Effects of 2,4-dinitrophenol and other metabolic inhibitors on the thermograms of Ehrlich ascites carcinoma cells registered with a microcalorimeter.

The heat produced by Ehrlich ascites carcinoma cells was measured microcalorimetrically to investigate the characteristics of the energetics of these cells. 2,4-Dinitrophenol and other inhibitors were used to obtain the standard thermograms. The heat level of starved Ehrlich ascites carcinoma cells (endogenous) was almost constant and linear and depended on the cell number used in the experiments (about 1 cal/1 X 10(8) cells/hr).
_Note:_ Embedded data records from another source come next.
Lemma scan_none (resourceID : string) (rs : list policyResource) (st : policyResource * bool) :
  Forall (fun r => policyResource.ID r ≠ resourceID) rs →
  foldl (scan_step resourceID) st rs = st.
Proof.
  intros Hall. revert st.
  induction Hall as [|r rs Hr _ IH]; intros st; simpl; [done|].
  unfold scan_step at 2. rewrite decide_False by done. apply IH.
Qed.

Lemma scan_last (resourceID : string) (pre post : list policyResource)
    (r : policyResource) (st : policyResource * bool) :
  policyResource.ID r = resourceID →
  Forall (fun r' => policyResource.ID r' ≠ resourceID) post →
  foldl (scan_step resourceID) st (pre ++ r :: post) = (r, true).
Proof.
  intros Hr Hpost. rewrite foldl_app. simpl.
  unfold scan_step at 2. rewrite decide_True by done.
  by apply scan_none.
Qed.

Lemma checkAccess_last (sub : policySubject) (action resourceID : string)
    (pre post : list policyResource) (r : policyResource) :
  policySubject.Resources sub = pre ++ r :: post →
  policyResource.ID r = resourceID →
  Forall (fun r' => policyResource.ID r' ≠ resourceID) post →
  checkAccess sub action resourceID = scan_actions action (policyResource.Actions r).
Proof.
  intros Hres Hr Hpost. unfold checkAccess.
  rewrite Hres, (scan_last _ _ _ _ _ Hr Hpost). done.
Qed.

(** In a list whose identifiers are pairwise distinct, nothing after an
    entry carries that entry's identifier. *)
Lemma NoDup_ids_after (pre post : list policyResource) (r : policyResource) :
  NoDup (policyResource.ID <$> (pre ++ r :: post)) →
  Forall (fun r' => policyResource.ID r' ≠ policyResource.ID r) post.
Proof.
  rewrite fmap_app, fmap_cons. intros Hnd.
  apply NoDup_app in Hnd as (_ & _ & Hnd).
  apply NoDup_cons in Hnd as [Hnotin _].
  apply Forall_forall. intros r' Hin Heq.
  apply Hnotin. rewrite <- Heq. by apply list_elem_of_fmap_2.
Qed.

(** ** checkAccess: the theorems *)

(** C1. For a subject whose resource identifiers are pairwise distinct, a
    resource [r] of the subject and any action, [checkAccess] on [r]'s
    identifier is [true] exactly when the action is one of [r]'s actions. *)
Theorem checkAccess_iff_allowed (sub : policySubject) (r : policyResource) (action : string) :
  NoDup (policyResource.ID <$> policySubject.Resources sub) →
  r ∈ policySubject.Resources sub →
  checkAccess sub action (policyResource.ID r) = true ↔ action ∈ policyResource.Actions r.
Proof.
  intros Hnd Hin.
  apply list_elem_of_split in Hin as (pre & post & Hres).
  rewrite Hres in Hnd. apply NoDup_ids_after in Hnd.
  rewrite (checkAccess_last sub action _ pre post r Hres eq_refl Hnd).
  apply scan_actions_elem_of.
Qed.

Lemma checkAccess_iff_allowed_witness :
  NoDup (policyResource.ID <$> policySubject.Resources svc_b) ∧
  queue ∈ policySubject.Resources svc_b ∧
  (checkAccess svc_b "consume" (policyResource.ID queue) = true
   ↔ "consume" ∈ policyResource.Actions queue).
Proof.
  assert (Hnd : NoDup (policyResource.ID <$> policySubject.Resources svc_b))
    by by_evaluation.
  assert (Hin : queue ∈ policySubject.Resources svc_b)
    by (right; left).
  exact (conj Hnd (conj Hin (checkAccess_iff_allowed svc_b queue "consume" Hnd Hin))).
Defined.

(** C2, as the claim states it, fails: [svc_dup] declares [db1] twice, the
    first entry with [read] and the second with [write]; the first matching
    entry allows [read], and [checkAccess] denies it (and allows [write],
    which the first entry does not list). *)
Lemma checkAccess_not_first_match :
  first_match svc_dup "db1" = Some db1 ∧
  bool_decide ("read" ∈ policyResource.Actions db1) = true ∧
  checkAccess svc_dup "read" "db1" = false ∧
  bool_decide ("write" ∈ policyResource.Actions db1) = false ∧
  checkAccess svc_dup "write" "db1" = true ∧
  checkAccess svc_dup "read" "db1" ≠ bool_decide ("read" ∈ policyResource.Actions db1).
Proof. vm_compute. repeat split. discriminate. Qed.

(** C2, amended. When several entries of a subject carry the identifier
    [resourceID], [checkAccess] evaluates the action set of the LAST of them:
    if [r] has that identifier and no entry after [r] has it, the result is
    [true] exactly when the action is one of [r]'s actions. *)
Theorem checkAccess_last_match (sub : policySubject) (action resourceID : string)
    (pre post : list policyResource) (r : policyResource) :
  policySubject.Resources sub = pre ++ r :: post →
  policyResource.ID r = resourceID →
  Forall (fun r' => policyResource.ID r' ≠ resourceID) post →
  checkAccess sub action resourceID = true ↔ action ∈ policyResource.Actions r.
Proof.
  intros Hres Hr Hpost.
  rewrite (checkAccess_last sub action resourceID pre post r Hres Hr Hpost).
  apply scan_actions_elem_of.
Qed.

Lemma checkAccess_last_match_witness :
  policySubject.Resources svc_dup = [db1] ++ db1_write :: [] ∧
  policyResource.ID db1_write = "db1" ∧
  Forall (fun r' => policyResource.ID r' ≠ "db1") [] ∧
  (checkAccess svc_dup "write" "db1" = true ↔ "write" ∈ policyResource.Actions db1_write).
Proof.
  refine (conj eq_refl (conj eq_refl (conj (Forall_nil_2 _) _))).
  exact (checkAccess_last_match svc_dup "write" "db1" [db1] [] db1_write
           eq_refl eq_refl (Forall_nil_2 _)).
Defined.

(** C3. When no entry of the subject carries the identifier [resourceID],
    [checkAccess] is [false], whatever the action. *)
Theorem checkAccess_unknown_resource (sub : policySubject) (action resourceID : string) :
  resourceID ∉ policyResource.ID <$> policySubject.Resources sub →
  checkAccess sub action resourceID = false.
Proof.
  intros Hnotin. unfold checkAccess.
  rewrite scan_none; [done|].
  apply Forall_forall. intros r Hin Heq. apply Hnotin.
  rewrite <- Heq. by apply list_elem_of_fmap_2.
Qed.

Lemma checkAccess_unknown_resource_witness :
  ("db2" ∉ policyResource.ID <$> policySubject.Resources svc_b) ∧
  checkAccess svc_b "read" "db2" = false.
Proof.
  assert (Hnotin : "db2" ∉ policyResource.ID <$> policySubject.Resources svc_b)
    by by_evaluation.
  exact (conj Hnotin (checkAccess_unknown_resource svc_b "read" "db2" Hnotin)).
Defined.

(** ** newFromPolicy: the nested loops as one loop over the sources *)

Lemma sources_loop_app (env : gmap string string)
    (front back : list (policySubject * policyToken)) (table : gmap string policySubject) :
  sources_loop env (front ++ back) table =
  match sources_loop env front table with
  | inl err => inl err
  | inr table' => sources_loop env back table'
  end.
Proof.
  revert table. induction front as [|[sub tok] front IH]; intros table; simpl; [done|].
  case_decide; [done|]. destruct (table !! _); [done|]. apply IH.
Qed.

Lemma tokens_loop_sources (env : gmap string string) (sub : policySubject)
    (toks : list policyToken) (table : gmap string policySubject) :
  tokens_loop env sub toks table =
  sources_loop env ((fun tok => (sub, tok)) <$> toks) table.
Proof.
  revert table. induction toks as [|tok toks IH]; intros table; simpl; [done|].
  case_decide; [done|]. destruct (table !! _); [done|]. apply IH.
Qed.

Lemma subjects_loop_sources (env : gmap string string) (subs : list policySubject)
    (table : gmap string policySubject) :
  subjects_loop env subs table = sources_loop env (sources subs) table.
Proof.
  revert table. induction subs as [|sub subs IH]; intros table; [done|].
  unfold sources in *. simpl. rewrite sources_loop_app, tokens_loop_sources.
  destruct (sources_loop env _ table); [done|]. apply IH.
Qed.

(** A source of the flattened document is a token of a subject of it. *)
Lemma elem_of_sources (subs : list policySubject) (sub : policySubject) (tok : policyToken) :
  (sub, tok) ∈ sources subs ↔ sub ∈ subs ∧ tok ∈ policySubject.Tokens sub.
Proof.
  unfold sources. rewrite list_elem_of_bind. split.
  - intros (sub' & Hin & Hsub). apply list_elem_of_fmap in Hin as (tok' & Heq & Htok).
    by simplify_eq.
  - intros [Hsub Htok]. exists sub. split; [|done].
    apply list_elem_of_fmap. by exists tok.
Qed.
The endogenous heat generation was suppressed strongly by potassium cyanide but not by iodoacetic acid or 2,4-dinitrophenol. On the other hand, heat evolution was directly related to the amount of glucose added to the medium but not to the number of cells (19 cal/mmol of glucose). The addition of iodoacetic acid markedly suppressed heat generation, but potassium cyanide did not. In contrast, glucose with dinitrophenol increased heat production markedly to about 10% higher than that of the control, possibly due to the uncoupled energy from oxidative phosphorylation. Malonic acid (1 mM) suppressed slightly the endogenous heat but caused a 15% reduction in exogenous heat. The amount of heat produced by the addition of glucose (19 cal/mmol) was equivalent to 40% of the theoretical value of energy released through glycolysis (47 cal/mmol). Thus, the heat produced by exogenous glucose appears to be mainly dependent on glycolysis.